Activity
Compute how many lines in the entries below contain "powf", and output nothing but the number.

[Stored dataset items]
(** * A shallow embedding of symbolica's expression graphs

    Source files: [src/constants.rs] ([Value]), [src/symbols.rs]
    ([OperationKind], [Operation], [OpArgument], rendering, hashing,
    [variables]), [src/operation_properties.rs] (arity, associativity,
    evaluation and the [Ord] instance of [OperationKind]),
    [src/operations.rs] (the public builders) and [src/equivalencies.rs]
    (hashing entry point and equivalence graphs). *)

From Stdlib Require Import ZArith NArith List Bool Ascii String Lia.
From Stdlib Require Import Numbers.DecimalString Init.Byte.
Import ListNotations.
Open Scope string_scope.

(* ------------------------------------------------------------------ *)
(** ** [constants.rs]: leaf values *)

(** [Value::Rational(u64, NonZeroU64)]: the numerator is a [u64] ([N]),
    the denominator a non-zero [u64] ([positive]).  [Variable] (here [Variable'], as [Variable] is a keyword) holds the
    [&'static str] name. *)
Inductive Value : Type :=
| Rational (num : N) (den : positive)
| Pi
| E
| I
| Inf
| Variable' (name : string).

(** [#[derive(PartialEq)]] on [Value]: structural equality. *)
Definition Value_eq_dec (v w : Value) : {v = w} + {v <> w}.
Proof. decide equality; first [apply string_dec | apply Pos.eq_dec | apply N.eq_dec]. Defined.

Definition Value_eqb (v w : Value) : bool :=
  if Value_eq_dec v w then true else false.

(* ------------------------------------------------------------------ *)
(** ** [symbols.rs] / [operation_properties.rs]: operation kinds *)

Inductive OperationKind : Type :=
| Addition | Subtraction | Multiplication | Division | Negation
| Pow | Exp | Sin | Cos | Tan | Ln.

Inductive Associativity : Type := Left | Right | Neither.

Definition Associativity_eqb (a b : Associativity) : bool :=
  match a, b with
  | Left, Left | Right, Right | Neither, Neither => true
  | _, _ => false
  end.

Definition is_infix (k : OperationKind) : bool :=
  match k with
  | Addition | Subtraction | Multiplication | Division | Pow => true
  | _ => false
  end.

Definition argcount (k : OperationKind) : nat :=
  match k with
  | Negation => 1
  | Addition | Subtraction | Multiplication | Division | Pow => 2
  | Exp | Sin | Cos | Tan | Ln => 1
  end.

Definition is_prefix (k : OperationKind) : bool :=
  match k with
  | Negation => true
  | _ => false
  end.

Definition associativity (k : OperationKind) : Associativity :=
  match k with
  | Pow => Right
  | Addition | Subtraction | Multiplication | Division => Left
  | Negation | Exp | Sin | Cos | Tan | Ln => Neither
  end.

(** [impl Ord for OperationKind]: [std::cmp::Ordering] is [comparison]
    ([Less] = [Lt], [Equal] = [Eq], [Greater] = [Gt]). *)
Definition cmp (self other : OperationKind) : comparison :=
  match self with
  | Addition | Subtraction =>
      match other with
      | Addition | Subtraction => Eq
      | _ => Gt
      end
  | Multiplication | Division =>
      match other with
      | Addition | Subtraction => Lt
      | Multiplication | Division => Eq
      | _ => Gt
      end
  | _ =>
      match other with
      | Addition | Subtraction | Multiplication | Division => Lt
      | _ => Eq
      end
  end.

(** The precedence classes of the specification (section 4.2):
    additive lowest, multiplicative middle, everything else highest. *)
Definition precedence_class (k : OperationKind) : nat :=
  match k with
  | Addition | Subtraction => 0
  | Multiplication | Division => 1
  | Negation | Pow | Exp | Sin | Cos | Tan | Ln => 2
  end.

(** [impl Display for OperationKind] *)
Definition show_kind (k : OperationKind) : string :=
  match k with
  | Addition => "+"
  | Subtraction => "-"
  | Multiplication => "*"
  | Division => "/"
  | Negation => "-"
  | Pow => "^"
  | Exp => "exp"
  | Sin => "sin"
  | Cos => "cos"
  | Tan => "tan"
  | Ln => "ln"
  end.

(* ------------------------------------------------------------------ *)
(** ** [OperationKind::eval] and [eval_fn]

    [f64] arithmetic is kept abstract: only whether the call returns or
    panics is modelled.  None of the float operations used ([+], [-], [*],
    [/], unary [-], [powf], [exp], [sin], [cos], [tan], [ln]) panics in
    Rust; a panic can only come from the [assert_eq!] or from indexing the
    slice out of range. *)
Section Eval.
Variable f64 : Type.
Variables fadd fsub fmul fdiv powf : f64 -> f64 -> f64.
Variables fneg fexp fsin fcos ftan fln : f64 -> f64.

(** [a[i]] on a slice: [None] is the index-out-of-bounds panic. *)
Definition index (a : list f64) (i : nat) : option f64 := nth_error a i.

Definition binary (f : f64 -> f64 -> f64) (a : list f64) : option f64 :=
  match index a 0 with
  | None => None
  | Some x =>
      match index a 1 with
      | None => None
      | Some y => Some (f x y)
      end
  end.

Definition unary (f : f64 -> f64) (a : list f64) : option f64 :=
  match index a 0 with
  | None => None
  | Some x => Some (f x)
  end.

Definition eval_fn (k : OperationKind) : list f64 -> option f64 :=
  match k with
  | Addition => binary fadd
  | Subtraction => binary fsub
  | Multiplication => binary fmul
  | Division => binary fdiv
  | Negation => unary fneg
  | Pow => binary powf
  | Exp => unary fexp
  | Sin => unary fsin
  | Cos => unary fcos
  | Tan => unary ftan
  | Ln => unary fln
  end.

(** [eval]: [assert_eq!(self.argcount(), a.len(), ..)] then [eval_fn];
    [None] is a panic. *)
Definition eval (k : OperationKind) (a : list f64) : option f64 :=
  if Nat.eqb (argcount k) (List.length a) then eval_fn k a else None.
End Eval.

(* ------------------------------------------------------------------ *)
(** ** [symbols.rs]: expression graphs

    [OpArgument { value: OpArgumentKind, hash: OnceCell<u64> }] with
    [OpArgumentKind = Op(Arc<Operation>) | Leaf(Arc<Value>)] and
    [Operation { op, arguments }].  The two layers are flattened into one
    inductive: [Op c k args] is an [OpArgument] whose hash cell is [c]
    and whose value is [Op(Arc::new(Operation { op: k, arguments: args }))];
    [Leaf c v] one whose value is [Leaf(Arc::new(v))].  The [Arc]s are
    immutable, so sharing them is not observable except through the hash
    cells, which are only ever filled with the value [hash] computes (see
    [cache_ok] below). *)
Set Warnings "-register-all".
Inductive OpArgument : Type :=
| Op (hash : option Z) (op : OperationKind) (arguments : list OpArgument)
| Leaf (hash : option Z) (value : Value).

Worked solution
3